- Written by webmin
Frank Kurtis built or was responsible for a wide variety of sports and racing cars, and it’s intriguing to see how they evolved over time, eventually into the final form represented by this 1962 Kurtis for sale on Hemmings.com. From the seller’s description:
This 1962 Kurtis Aguila Roadster Convertible features a Chevrolet 327 V8 cyl engine. It is equipped with a 4 Speed Manual transmission. The vehicle is Black with a Red interior. When motocycle racer Herb Stelter decided to transition from two to four-wheel racing, he paid a visit to Frank Kurtis. It was 1961 and, at the time, Kurtis had been building formidable race cars for 30 years. His company, Kurtis Kraft, built everything from Offy-powered midgets to Indianapolis 500 cars. Over 120 Kurtis cars had raced at Indy, with five taking the checkered flag. Stelter, his mechanic Dale Burt, and Kurtis put their heads together and decided to build a “dual-purpose” race car. Based on a converted Indy car chassis and powered by a potent Chevrolet V8, it would target the new SCCA Formula 366 Monoposto class. Fitted with a set of Dzus-mounted fenders, it could also compete legally as a Sports Racer.
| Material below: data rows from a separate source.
(** * Payment-System: the weekly payment board and its settlement handlers

    A shallow embedding of [src/pages/Dashboard.tsx],
    [src/pages/Trabalhos.tsx] and [src/pages/Pessoas.tsx] together with the
    four tables of the migration [20251027165703_...sql], followed by the
    properties of the slot board, the backlog queue, the settlement
    handlers and the people page.

    Conventions of the embedding.
    - A UUID is the [string] the client sees.
    - Amounts are [DECIMAL(10,2)] columns; a stored amount is represented
      exactly, as an integer number of centavos ([Z]).  The client holds
      amounts as JavaScript numbers, that is, binary64 floats: where a
      handler computes with them ([+], [>=]) the computation is done on
      floats, and a computed number that is written is rounded to two
      places by the database, which refuses it when it does not fit the
      column.  An amount that is only passed on, from a row to a row, comes
      back as the amount it was: the float nearest to it is off by far less
      than half a centavo.  Sums that are only displayed through
      [toFixed(2)] are taken in centavos.
    - A table is the list of its rows.  Columns filled by a database default
      that no handler ever reads ([created_at], [data_pagamento], the [id] of
      a history row) are left out.
    - Every [await supabase...] is one storage call.  supabase-js resolves a
      failed call with [{ data: null, error }], so a call yields
      [Some data] or [None]; an [await] can also throw (the promise
      rejects).  What happens to each call is read from a script of
      outcomes carried by the world.
    - A React state variable is a field of the world, its setter a write.
    - The fields of a row keep their column names behind a prefix for the
      table ([t_] trabalhos, [s_] pagamentos_semanais, [h_]
      historico_pagamentos, [p_] pessoas).
    - Dashboard.tsx holds two versions of [handleApprove]: the one of the
      page as it stands (lines 259-284) is [Dashboard.handleApprove], the
      one that settles row by row from the client (lines 373-433) is
      [DashboardPerRow.handleApprove].
    - [console.error] and rendering are not modelled; the values already
      in the store are taken to fit their columns. *)

From stdpp Require Import base list strings numbers sorting.
From Stdlib Require Import ZArith Lia.
From Stdlib Require Floats.

Local Open Scope string_scope.
Local Open Scope Z_scope.

(** ** Rows *)

Definition uuid := string.
Definition money := Z.

(** [public.pessoas] *)
Record Pessoa := mkPessoa {
  p_id : uuid;
  p_nome : string;
  p_funcao : string
}.

(** [public.trabalhos] *)
Record Trabalho := mkTrabalho {
  t_id : uuid;
  t_pessoa_id : uuid;
  t_descricao : string;
  t_valor_total : money;
  t_valor_pago : money;
  t_concluido : bool;
  t_prioridade : Z
}.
The team named the car Aguila, Spanish for eagle, and the finished product was truly unique. A sleek, aluminum-bodied projectile with removable pontoon fenders, it looked sensational. It would be the last racecar Frank Kurtis built. Aguila’s chrome-moly ladder-type frame was fitted with a 327 cubic inch Chevy engine with three two-barrel carbs. The engine is backed by a Borg-Warner T-10 four-speed and the rear end is typical Kurtis: a solid rear axle with a Halibrand quick-change located by leading and trailing arms. The suspension front and rear is torsion bar with Airheart disc brakes and Halibrand magnesium wheels at all four corners. The entire package weighs in at just 1650 pounds. Road & Track magazine was so impressed with Aguila they ran a four-page feature on the car in the January 1963 issue titled Dual Purpose Design. On paper, Aguila looked unbeatable. In reality, Stelter’s lack of experience piloting four-wheeled racing vehicles proved otherwise. After a couple of years of unsuccessful outings, the car was parked in Dale Burt’s warehouse where it sat for twenty years. In the early 1980′s, Aguila was purchased by a Colorado collector, who then resold it to vintage racing enthusiast George Shelley. Appreciating the significance of the car, Shelley commissioned a total restoration. Aguila proved to be fast and reliable, and Shelley campaigned her, successfully, on the historic racing circuit.